高槻先生から頂いた野外研究というプレゼント 五十嵐

2015-03-07 22:19:57 | つながり
五十嵐 知行

 高校生の時に、アフリカで獣医として働きたいという夢を持ち、アメリカの大学に留学することを決めました。アメリカでは、ロッキー山脈のふもとにある大学に入学し、獣医学部入学を目指しました。何とか、獣医学部に入学することはできましたが、都会の大学に移り、今度は、アメリカの東海岸で勉強することになりました。環境の変化についていけずに、アメリカでは、獣医師になる目標を途中で断念してしまいました。帰国後、何をやりたいかを考えていた時に、アメリカで経験したロッキー山脈での野外調査の手伝いや大学での野外調査の楽しさが忘れられずに、野生動物の野外調査をやりたいと考え、高槻先生のいる野生動物学研究室を受験することに決めました。その当時は、野生動物の研究を出来ると考えただけで嬉しくなりました。高槻先生はいろいろなことを教えて下さりました。共同で野外調査をすることや関係機関から許可をもらうことなどから人とのかかわりの大切さや、野外研究からは、地味な作業が大切なことも学びました。助成金をもらい、自立して、自分で研究をやるということも学びました。いろいろな機会を与えて下さった高槻先生ですが、特に印象に残っていることがあります。

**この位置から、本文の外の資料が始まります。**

(** ** Scenarios *)

(** A kernel without state, in which every [open] gives handle 3. *)
#[export] Instance still : OpenSys () := {|
  open_sys := {| sys_read := fun _ _ _ k => (0, [], k); sys_write := fun _ _ _ _ k => (0, k);
    sys_dup := fun _ _ _ k => (-1, k); sys_getsize := fun _ k => (0, k); sys_close := fun _ k => k;
    camellia_open := fun _ _ k => (3, k); malloc_ok := fun k => (true, k) |};
  sys_open := fun _ _ k => (3, k) |}.

(** ["/a/"], and ["/b"] for reading only. *)
Definition some_whitelist : list (list Z) := [[47; 97; 47]; [47; 98] ++ str_ro].

Definition open_of (path : list Z) (flags : Z) : ufs_request :=
  mkUfs VFSOP_OPEN (Z.of_nat (length path)) 0 1 0 flags.

Definition after_open (path : list Z) (flags : Z) : list wevent :=
  match fs_whitelist some_whitelist path 7 (open_of path flags) (wrap0 ()) with
  | Val _ s => w_out s
  | _ => []
  end.

Example whitelist_examples :
  after_open [47; 97; 47; 99] OPEN_WRITE = [Forward 7 [47; 97; 47; 99] OPEN_WRITE] /\
  after_open [47; 97; 99] OPEN_READ = [Answer 7 WNull (-1) 0] /\
  after_open [47; 98] OPEN_READ = [Forward 7 [47; 98] OPEN_READ] /\
  after_open [47; 98] OPEN_WRITE = [Answer 7 WNull (- EACCES) 0] /\
  after_open [47] OPEN_READ = [Answer 7 (WId 1) 0 0].
Proof. by vm_compute. Qed.

(** What whitelist_confines comes to for a write to ["/b"]. *)
Lemma whitelist_confines_witness :
  runs (fs_whitelist some_whitelist [47; 98] 7 (open_of [47; 98] OPEN_WRITE)) (wrap0 ()) (fun _ s' =>
    w_out s' = [Answer 7 WNull (- EACCES) 0]).
Proof.
  destruct (whitelist_confines some_whitelist [47; 98] 7 (open_of [47; 98] OPEN_WRITE) (wrap0 ())) as [H _].
  specialize (H eq_refl ltac:(cbn; lia) (fun _ => eq_refl)). by destruct H.
Defined.

(** A path of 512 bytes fills the second half of the buffer of [fs_union], and
    its terminator is written behind it. *)
Lemma union_terminator_overflows :
  fs_union [[47]] (replicate 1024 97) 7 (mkUfs VFSOP_OPEN 512 0 1 0 OPEN_READ) (wrap0 ()) = Fault Undefined.
Proof. by vm_compute. Qed.

(** Two entries below the same directory make it appear twice. *)
Lemma whitelist_lists_twice :
  (db ← whitelist_list [[47; 97; 47; 98]; [47; 97; 47; 99]] [47]
     (dir_start 0 (Some (replicate 8 0)) 8); Ok (db_buf db)) = Ok (Some [97; 47; 0; 97; 47; 0; 0; 0]).
Proof. by vm_compute. Qed.
(** The length that is needed. *)
Lemma absolutepath_length rc path : rc <> [] ->
  absolutepath rc false [] path 0 = Ok ([], Z.of_nat (length (full_path rc path)) + 1).
Proof.
  intros Hrc. assert (Hpos : 0 < Z.of_nat (length (full_path rc path))).
  { unfold full_path. case_bool_decide; [destruct path; [done|cbn; lia]|].
    rewrite length_app. destruct rc; [done|cbn; lia]. }
  unfold absolutepath. rewrite put_cwd_none by done. cbn [mbind res_bind].
  rewrite full_path_split, length_app, Nat2Z.inj_add in *.
  rewrite put_none by done. cbn [mbind res_bind]. rewrite (proj2 (Z.leb_gt _ 0)) by done.
  cbn [mbind res_bind andb]. rewrite put_none by (cbn; lia). done.
Qed.

(** With a buffer of that length. *)
Lemma absolutepath_fits rc path buf q :
  rc <> [] -> Spec.simplify (full_path rc path) = Some q ->
  Z.of_nat (length (full_path rc path)) < 2 ^ 31 -> length buf = S (length (full_path rc path)) ->
  exists rest, absolutepath rc false buf path (Z.of_nat (length buf)) = Ok (q ++ 0 :: rest, Z.of_nat (length q) + 1).
Proof.
  intros Hrc Hq Hint Hlen. rewrite full_path_split in *. set (pre := cwd_part rc path) in *. rewrite length_app in Hlen.
  set (size := Z.of_nat (length buf)).
  rewrite <- (take_drop (length pre) buf). set (x := take (length pre) buf).
  assert (Hx : length x = length pre) by (unfold x; rewrite length_take; lia).
  assert (Hr : length (drop (length pre) buf) = S (length path)) by (rewrite length_drop; lia).
  rewrite <- (take_drop (length path) (drop (length pre) buf)).
  set (y := take (length path) _). set (z := drop (length path) _).
  assert (Hy : length y = length path) by (unfold y; rewrite length_take; lia).
  assert (Hz : length z = 1%nat) by (unfold z; rewrite length_drop; lia).
  unfold absolutepath. rewrite (put_cwd_fits rc path x (y ++ z)) by (done || unfold size; lia).
  cbn [mbind res_bind]. fold pre.
  rewrite (put_over pre y z path) by (done || rewrite length_app; unfold size; lia). cbn [mbind res_bind].
  rewrite <- Nat2Z.inj_add, <- length_app, app_assoc.
  rewrite (proj2 (Z.leb_le (Z.of_nat (length (pre ++ path))) size)) by (rewrite length_app; unfold size; lia).
  destruct (simplify_buffer_spec (pre ++ path) z q Hq Hint) as (rest&E&Hl&Hqp). rewrite E. cbn [mbind res_bind andb].
  rewrite (proj2 (Z.eqb_neq (Z.of_nat (length q)) 0)) by lia.
  destruct rest as [|d rest]; [rewrite length_app in *; cbn in Hl; lia|]. exists rest.
  change (q ++ d :: rest) with (q ++ [d] ++ rest). rewrite length_app in Hl, Hqp.
  rewrite (put_over q [d] rest [0]) by (done || rewrite length_app; cbn; unfold size; lia). done.
Qed.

 それは、大学院入試の面接の時の、高槻先生の目の輝きでした。質問をしている時に、身を乗り出して、目がキラキラ輝いているように見えました。少し驚いてしまうほどでしたが、自分が面白いと思ったことをやったことがある人が持つような目の輝きだったのかなと今思います。大学院の研究生活では、原始林の中に身を置き、研究することができ、太古の自然や動物の息づかいを感じることができました。今、野生動物が直面している大きな問題は、もしかしたら、人間がいなかったら、引き起こされていなかったかもしれないと考えると、人間の責任を感じずにはいられません。自然保護の考えを体で学んだ大学院生活でした。現在では、野生動物とは縁のない業種で働いていますが、休みの日に地域の環境保護のボランティアグループで、川の調査のお手伝いをしたり、趣味として、野鳥観察をしたりしています。そんな細々とした野生動物との関わりを続けている生活で、大学院での野外研究は、今も輝いています。